Google Cloud's new Compute Engine A3 supercomputers are built for the most demanding artificial intelligence (AI) and machine learning (ML) models, combining NVIDIA H100 Tensor Core GPUs with Google's networking advancements.
Compared to the company's A2 VMs, Google claims up to 10x more network bandwidth with low latencies and improved stability. How did it achieve this? The new A3 supercomputers using NVIDIA H100 GPUs are the first to use Google's custom-designed 200 Gbps IPUs with GPU data bypassing the CPU host on a separate interface compared to other VM network and data traffic.
As with all things supercomputing and cutting-edge AI-based, scalability allows tens of thousands of interconnected GPUs to operate with a "workload bandwidth that is indistinguishable from more expensive off-the-shelf non-blocking network fabrics."
Impressive stuff. Here's a breakdown of the features of the new A3 supercomputers from Google.
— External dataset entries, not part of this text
#[global] Instance CacheMode_eq_dec : EqDecision CacheMode.
Proof. solve_decision. Defined.

Inductive ConditionValue := VNum (n : num) | VStr (s : jstr).

Record TierConditionInput := MkCondition { c_var : jstr; c_op : jstr; c_value : option ConditionValue }.

Record VisualTier := MkVisualTier {
  v_label : jstr; v_conditions : list TierConditionInput; input_unit_cost : num; output_unit_cost : num;
  cache_mode : CacheMode; extra_costs : list (jstr * num);
}.

(** [Partial<VisualTier>]: the properties that are present. *)
Record PartialTier := MkPartial {
  q_label : option jstr; q_conditions : option (list TierConditionInput); q_input : option num; q_output : option num;
  q_mode : option CacheMode; q_extra : list (jstr * num);
}.

Definition CACHE_1H : jstr := "cache_create_1h_unit_cost".

Definition getTierCacheMode (tier : PartialTier) : CacheMode :=
  match q_mode tier with
  | Some m => m
  | None =>
    if num_ltb (S754_zero false) (default S754_nan (map_get CACHE_1H (q_extra tier))) then timed else generic
  end.

(** The properties that are present win; the seven costs are numbers. *)
Definition normalizeVisualTier (tier : PartialTier) : VisualTier :=
  MkVisualTier (default [] (q_label tier)) (default [] (q_conditions tier))
    (default (S754_zero false) (q_input tier)) (default (S754_zero false) (q_output tier))
    (default (getTierCacheMode tier) (q_mode tier))
    (map (fun cv => (cv_field cv, or_zero (map_get (cv_field cv) (q_extra tier)))) BILLING_CACHE_VAR_MAP).

Definition as_partial (v : VisualTier) : PartialTier :=
  MkPartial (Some (v_label v)) (Some (v_conditions v)) (Some (input_unit_cost v)) (Some (output_unit_cost v))
    (Some (cache_mode v)) (extra_costs v).

Definition createDefaultVisualConfig : list VisualTier :=
  [normalizeVisualTier (MkPartial (Some ("base" : jstr)) (Some []) (Some (num_of_Z 0)) (Some (num_of_Z 0)) (Some generic) [])].

(** [VisualConfig] by its tiers. *)
Definition normalizeVisualConfig (tiers : list PartialTier) : list VisualTier :=
  match tiers with [] => createDefaultVisualConfig | _ => map normalizeVisualTier tiers end.

(** ** Writing *)

Definition value_text (v : ConditionValue) : jstr := match v with VNum n => number_to_string n | VStr s => s end.

Definition condition_filled (c : TierConditionInput) : bool :=
  truthy (c_var c) && truthy (c_op c) &&
  match c_value c with None => false | Some (VStr s) => truthy s | Some (VNum _) => true end.

Definition condition_text (c : TierConditionInput) : jstr :=
  c_var c ++ " " ++ c_op c ++ " " ++ match c_value c with Some v => value_text v | None => [] end.

Definition buildConditionStr (conditions : list TierConditionInput) : jstr :=
  join " && " (map condition_text (List.filter condition_filled conditions)).
(* ===== verification/TierRoundtrip.v ===== *)
(** * What the visual price editor writes, it reads back

    Lemmas on the leftmost search of a pattern, on the conditions and calls that
    [generateExprFromVisualConfig] writes, and the round trip through
    [tryParseVisualConfig]. *)

From S2P Require Import Prelude JsRegExp JsValue JsText BillingExpr TierExpr.

(** ** Searching *)

(** [r] can read [s] down to [s'], whatever was captured before. *)
Definition accepts (r : regex) (s s' : jstr) : Prop := ∀ cs, ∃ cs', reads r s cs s' cs'.

Lemma accepts_seq a b s s1 s2 : accepts a s s1 → accepts b s1 s2 → accepts (a · b) s s2.
Proof. intros Ha Hb cs. destruct (Ha cs) as [cs1 H1], (Hb cs1) as [cs2 H2]. exists cs2. by eapply reads_seq. Qed.

Lemma accepts_lit w s : accepts (rlit w) (w ++ s) s.
Proof. intros cs. exists cs. apply reads_lit. Qed.

Lemma accepts_class p min max w s :
  within min max → forallb p w = true → min ≤ length w → within (length w) max →
  accepts (RRep (RUnit p) min max) (w ++ s) s.
Proof. intros ? ? ? ? cs. exists cs. by apply reads_class. Qed.

Lemma accepts_group i r w s : accepts r (w ++ s) s → accepts (RGroup i r) (w ++ s) s.
Proof. intros Hr cs. destruct (Hr cs) as [cs' H]. eexists. by apply reads_group. Qed.
Lemma sidebar_shows_allowed_witness :
  let shown := NavCollapsible a_base [(a_base, "/usage-logs/task")] in
  useSidebarConfig [a_group] (Some (text_of hide_logs)) (Some a_user)
  = [MkGroup None "Console" [NavLink a_base "/dashboard"; shown]] ∧
  ∃ item, item ∈ g_items a_group ∧ shown_as (Some (text_of hide_logs)) (Some a_user) item shown.
Proof.
  intros shown. assert (E : useSidebarConfig [a_group] (Some (text_of hide_logs)) (Some a_user)
  = [MkGroup None "Console" [NavLink a_base "/dashboard"; shown]]) by (vm_compute; reflexivity).
  split; [exact E|].
  destruct (proj1 (sidebar_shows_allowed [a_group] (Some (text_of hide_logs)) (Some a_user) ltac:(exact a_group_plain))
    (MkGroup None "Console" [NavLink a_base "/dashboard"; shown])) as (_ & g0 & Hg0 & _ & _ & Hiff).
  - rewrite E. by left.
  - apply list_elem_of_singleton in Hg0 as ->. apply (proj1 (Hiff shown)). right. by left.
Defined.

(** ** Where the checks differ *)

(** A section that is set to [false] is replaced by the defaults and stays visible. *)
Example falsy_section_shown :
  isModuleEnabled "/playground" (parseSidebarConfig (Some (text_of (JObj [("chat", JBool false)])))) None false = true.
Proof. by vm_compute. Qed.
- 8 H100 GPUs utilizing NVIDIA's Hopper architecture, delivering 3x compute throughput
- 3.6 TB/s bisectional bandwidth between A3's 8 GPUs via NVIDIA NVSwitch and NVLink 4.0
- Next-generation 4th Gen Intel Xeon Scalable processors
- 2 TB of host memory via 4800 MHz DDR5 DIMMs
- 10x greater networking bandwidth powered by our hardware-enabled IPUs, specialized inter-server GPU communication stack, and NCCL optimizations
This announcement also bolsters the partnership between Google and NVIDIA regarding AI and cloud-based computing.
"Google Cloud's A3 VMs, powered by next-generation NVIDIA H100 GPUs, will accelerate training and serving of generative AI applications," said Ian Buck, vice president of hyperscale and high-performance computing at NVIDIA. "On the heels of Google Cloud's recently launched G2 instances, we're proud to continue our work with Google Cloud to help transform enterprises around the world with purpose-built AI infrastructure."